#### Records supplied
************

(** [_updateFrom] returns the controller exactly as the inherited
    method left it, and its events are the inherited ones, in their
    order, followed by at most one [boardChanged] and then at most one
    [turnChanged]. *)
Theorem updateFrom_event_order super (c : C.t) (newModel : GameArea) :
  (∀ c0 m, C._model (super c0 m).1 = m) →
  wf_model (C._model c) → wf_model newModel →
  ∃ own, C._updateFrom super c newModel =
           inr ((super c newModel).1,
                map C.inherited (super c newModel).2 ++ own) ∧
         own_events own.
Proof.
  intros Hsuper Hold Hnew.
  destruct (updateFrom_spec super c newModel Hsuper Hold Hnew)
    as (oldBoard & newBoard & changed & _ & _ & _ & Hupd).
  eexists. split; [exact Hupd |].
  eexists _, _. split; [reflexivity |]. split.
  - destruct changed; [right; by eexists | by left].
  - destruct (negb _); [right; by eexists | by left].
Qed.

Lemma updateFrom_event_order_witness :
  ∃ own, C._updateFrom base_updateFrom
           (sample_controller IN_PROGRESS [] (Some "game") alice)
           (sample_model IN_PROGRESS [mkMove Piece.X 2 2]) =
           inr ((base_updateFrom
                   (sample_controller IN_PROGRESS [] (Some "game") alice)
                   (sample_model IN_PROGRESS [mkMove Piece.X 2 2])).1,
                map C.inherited
                  (base_updateFrom
                     (sample_controller IN_PROGRESS [] (Some "game") alice)
                     (sample_model IN_PROGRESS [mkMove Piece.X 2 2])).2
                ++ own) ∧
         own_events own.
Proof.
  apply (updateFrom_event_order base_updateFrom
           (sample_controller IN_PROGRESS [] (Some "game") alice)
           (sample_model IN_PROGRESS [mkMove Piece.X 2 2])).
  - reflexivity.
  - apply Forall_nil_2.
  - repeat constructor.
Defined.

Lemma gameState_of_model (c : C.t) : C.gameState c = model_state (C._model c).
Proof. reflexivity. Qed.

Lemma boards_differ_irrefl (b : Board) : ¬ boards_differ b b.
Proof. by intros (i & j & _ & _ & H). Qed.

(** A snapshot whose game state is the one already held (the same
    status, seats, moves and winner; the history, the occupants or the
    identifiers may differ) emits nothing beside the inherited events,
    as long as the inherited method leaves the players and the viewer
    as they were. *)
Theorem updateFrom_same_state super (c : C.t) (newModel : GameArea) :
  (∀ c0 m, C._model (super c0 m).1 = m) →
  C.players (super c newModel).1 = C.players c →
  C._townController (super c newModel).1 = C._townController c →
  wf_model (C._model c) →
  model_state newModel = C.gameState c →
  C._updateFrom super c newModel =
    inr ((super c newModel).1, map C.inherited (super c newModel).2).
Proof.
  intros Hsuper Hplayers Htown Hold Hstate.
  assert (C.gameState (super c newModel).1 = C.gameState c) as Hgs.
  { by rewrite gameState_of_model, Hsuper. }
  assert (wf_model newModel) as Hnew.
  { unfold wf_model. unfold wf_model in Hold.
    rewrite gameState_of_model in Hstate. unfold model_state in Hstate.
    destruct (game newModel) as [g |]; [| done].
    destruct (game (C._model c)) as [g0 |]; [| done].
    by inversion Hstate as [Hg]; rewrite Hg. }
  destruct (updateFrom_spec super c newModel Hsuper Hold Hnew)
    as (oldBoard & newBoard & changed & Hob & Hnb & Hchanged & Hupd).
  assert (C.board (super c newModel).1 = C.board c) as Hboard.
  { unfold C.board, C.current_moves. by rewrite Hgs. }
  assert (C.isOurTurn (super c newModel).1 = C.isOurTurn c) as Hturn.
  { unfold C.isOurTurn, C.whoseTurn, C.moveCount, C.current_moves.
    by rewrite Hgs, Hplayers, Htown. }
  rewrite Hupd, Hturn. rewrite Bool.eqb_reflx. cbn [negb].
  rewrite Hboard, Hob in Hnb. inversion Hnb; subst.
  destruct changed.
  - exfalso. by apply (boards_differ_irrefl newBoard), Hchanged.
  - by rewrite !app_nil_r.
Qed.
(** * The two examples of [DP_Hypothesis_Testing.ipynb]

    ** Example 2: the binary-search estimator

    Example 2 of the notebook estimates the maximum of a private column with
    [k] noisy comparisons.  The cell is

<<
    LOWER_BOUND = -2**32
    UPPER_BOUND = 2**32
    current_value = 0
    step_size = (UPPER_BOUND - LOWER_BOUND) / 4.0
    k = 64
    eps = 0.02
    t = 0.02
    for i in range(k):
      test = pdf > current_value
      result = test.mean(eps)
      if result[0] > t:
        current_value = current_value + step_size
      else:
        current_value = current_value - step_size
      step_size = step_size/2.
>>

    The remote call [test.mean(eps)] is the oracle: it is a parameter of the
    run, its invocations are recorded in a ledger, and it may raise.

    The control flow of the cell does not depend on how numbers are
    represented, so the embedding is written once over an interface [Arith]
    of the arithmetic the cell uses, and instantiated twice:
    - with IEEE 754 binary64, what a Python [float] is, through the
      executable specification [SpecFloat] of the Standard Library: this is
      the cell;
    - with exact rationals [Q], the arithmetic the specification describes
      (real valued, no rounding): the reference the cell's runs are compared
      with.

    What is proved about invocations, completion and failure holds for both.
    What is proved about numbers is proved of the cell in binary64: for every
    domain where the steps or the order of two estimates are concerned,
    halving being exact and rounding monotone, and for the notebook's domain
    [[-2^32, 2^32]] and its 64 rounds where the value of the estimate is
    concerned, whose sums are rounded from round 54 on.  The statements in
    exact arithmetic stand beside them, marked as such.

    ** Example 1: the date-format tests

    Example 1 writes 5000 dates, each in one of four formats drawn at
    random, and maps tests over them that return 1 or 0: does the string
    look like day-month-year, like ddmmyyyy, like a month name followed by
    day and year.  The tests are embedded over Python strings as lists of
    code points, with [split], [find], [in], slices and [isdigit] as Python
    defines them; [strftime] is embedded for the four formats. *)

From Stdlib Require Import ZArith NArith QArith Qabs Qpower List Bool Lia Lqa.
From Stdlib Require Import SpecFloat.
From Stdlib Require String Ascii.
Import ListNotations.
Import String.StringSyntax Ascii.AsciiSyntax.
Delimit Scope string_scope with string.
Delimit Scope char_scope with char.

(** ** Arithmetic of the cell *)

Class Arith (V : Type) : Type := {
  of_int : Z -> V;          (* a Python int where a float is expected *)
  add : V -> V -> V;
  sub : V -> V -> V;
  div : V -> V -> V;
  gtb : V -> V -> bool      (* [x > y] *)
}.

(** Exact rationals: no rounding, no underflow, no overflow.  This is the
    arithmetic of the specification, not of the cell; it serves as the
    reference that binary64 runs are compared with. *)
#[export] Instance Arith_Q : Arith Q := {
  of_int := inject_Z;
  add := Qplus;
  sub := Qminus;
  div := Qdiv;
  gtb := fun x y => negb (Qle_bool x y)
}.

(** Python floats: binary64, round to nearest, ties to even. *)
Module Binary64.
Definition prec : Z := 53.
Definition emax : Z := 1024.
Definition float : Type := spec_float.

(** [float(z)] for a Python int [z]: the float nearest to it.  Where that
    would be an infinity, Python raises [OverflowError] instead of returning
    one; [converts] tells whether it returns, and [cell] further down
    raises where the notebook's cell does. *)
Definition of_int (z : Z) : float := binary_normalize prec emax z 0 false.
Definition converts (z : Z) : bool :=
  match of_int z with
  | S754_infinity _ => false
  | _ => true
  end.

Definition add : float -> float -> float := SFadd prec emax.
Definition sub : float -> float -> float := SFsub prec emax.
Definition div : float -> float -> float := SFdiv prec emax.
Definition gtb (x y : float) : bool := SFltb y x.

(** What a Python float can hold: a number written with at most 53 bits and
    the exponent that goes with them, a zero, an infinity or a NaN. *)
Definition valid (x : float) : bool := valid_binary prec emax x.

(** The number a float stands for, when it stands for one. *)
Definition value (x : float) : option Q :=
  match x with
  | S754_zero _ => Some 0%Q
  | S754_finite s m e => Some (inject_Z (cond_Zopp s (Z.pos m)) * 2 ^ e)%Q
  | _ => None
  end.
End Binary64.

#[export] Instance Arith_binary64 : Arith Binary64.float := {
  of_int := Binary64.of_int;
  add := Binary64.add;
  sub := Binary64.sub;
  div := Binary64.div;
  gtb := Binary64.gtb
}.

(** ** The oracle and the state of the kernel *)

Section Estimator.
(** [exn] is what the remote call raises when it cannot complete. *)
Context {V : Type} {A : Arith V} {exn : Type}.

(** One invocation [(pdf > current_value).mean(eps)]. *)
Record Query : Type := { threshold : V; epsilon : V }.

Inductive Reply : Type :=
| Answer (result : V)
| Failure (e : exn).

(** The oracle sees the queries made before (its ledger, latest first) and
    the query; noise makes its answer depend on more than the threshold. *)
Definition Oracle : Type := list Query -> Query -> Reply.

(** The variables of the cell that the loop changes, and the ledger of
    invocations made so far (latest first). *)
Record Kernel : Type := {
  current_value : V;
  step_size : V;
  ledger : list Query
}.

Inductive Outcome : Type :=
| Completed
| Raised (e : exn).

(** [current_value = 0; step_size = (UPPER_BOUND - LOWER_BOUND) / 4.0] *)
Definition init (LOWER_BOUND UPPER_BOUND : Z) : Kernel :=
  {| current_value := of_int 0;
     step_size := div (of_int (UPPER_BOUND - LOWER_BOUND)) (of_int 4);
     ledger := [] |}.

(** The two assignments that follow the oracle's answer. *)
Definition update (t result : V) (s : Kernel) : Kernel :=
  {| current_value :=
       if gtb result t
       then add (current_value s) (step_size s)
       else sub (current_value s) (step_size s);
     step_size := div (step_size s) (of_int 2);
     ledger := ledger s |}.

(** One pass through the body of the loop.  The invocation is recorded
    whether or not it succeeds; an exception leaves the variables as they
    were and ends the pass. *)
Definition body (eps t : V) (oracle : Oracle) (s : Kernel)
  : Kernel * Outcome :=
  let q := {| threshold := current_value s; epsilon := eps |} in
  let s' := {| current_value := current_value s;
               step_size := step_size s;
               ledger := q :: ledger s |} in
  match oracle (ledger s) q with
  | Answer result => (update t result s', Completed)
  | Failure e => (s', Raised e)
  end.

(** [for i in range(n)]: the body never reads [i]. *)
Fixpoint for_range (n : nat) (b : Kernel -> Kernel * Outcome) (s : Kernel)
  : Kernel * Outcome :=
  match n with
  | O => (s, Completed)
  | S m =>
      match b s with
      | (s', Completed) => for_range m b s'
      | (s', Raised e) => (s', Raised e)
      end
  end.

(** The loop started from given variables, and the whole cell.  [k] is a
    Python int: [range(k)] is empty when [k <= 0]. *)
Definition rounds (n : nat) (eps t : V) (oracle : Oracle) (s : Kernel)
  : Kernel * Outcome :=
  for_range n (body eps t oracle) s.

Definition EstimateMax (LOWER_BOUND UPPER_BOUND k : Z) (eps t : V)
    (oracle : Oracle) : Kernel * Outcome :=
  rounds (Z.to_nat k) eps t oracle (init LOWER_BOUND UPPER_BOUND).

(** What the next cell prints: [current_value]. *)
Definition estimate (r : Kernel * Outcome) : V := current_value (fst r).
Definition calls (r : Kernel * Outcome) : nat := length (ledger (fst r)).

(** An oracle that always answers. *)
Definition answering (f : list Query -> Query -> V) : Oracle :=
  fun h q => Answer (f h q).

(** An oracle that plays a fixed sequence of answers, one per invocation. *)
Definition script (a : nat -> V) : list Query -> Query -> V :=
  fun h _ => a (length h).

Definition scripted (a : nat -> V) : Oracle := answering (script a).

************

#### What you will do
When you reach the line holding "(** A snapshot" in the records above, begin reproducing exactly, stop after the line holding "as they were. *)", and output nothing else.

#### Task answer
(** A snapshot whose game state is the one already held (the same
    status, seats, moves and winner; the history, the occupants or the
    identifiers may differ) emits nothing beside the inherited events,
    as long as the inherited method leaves the players and the viewer
    as they were. *)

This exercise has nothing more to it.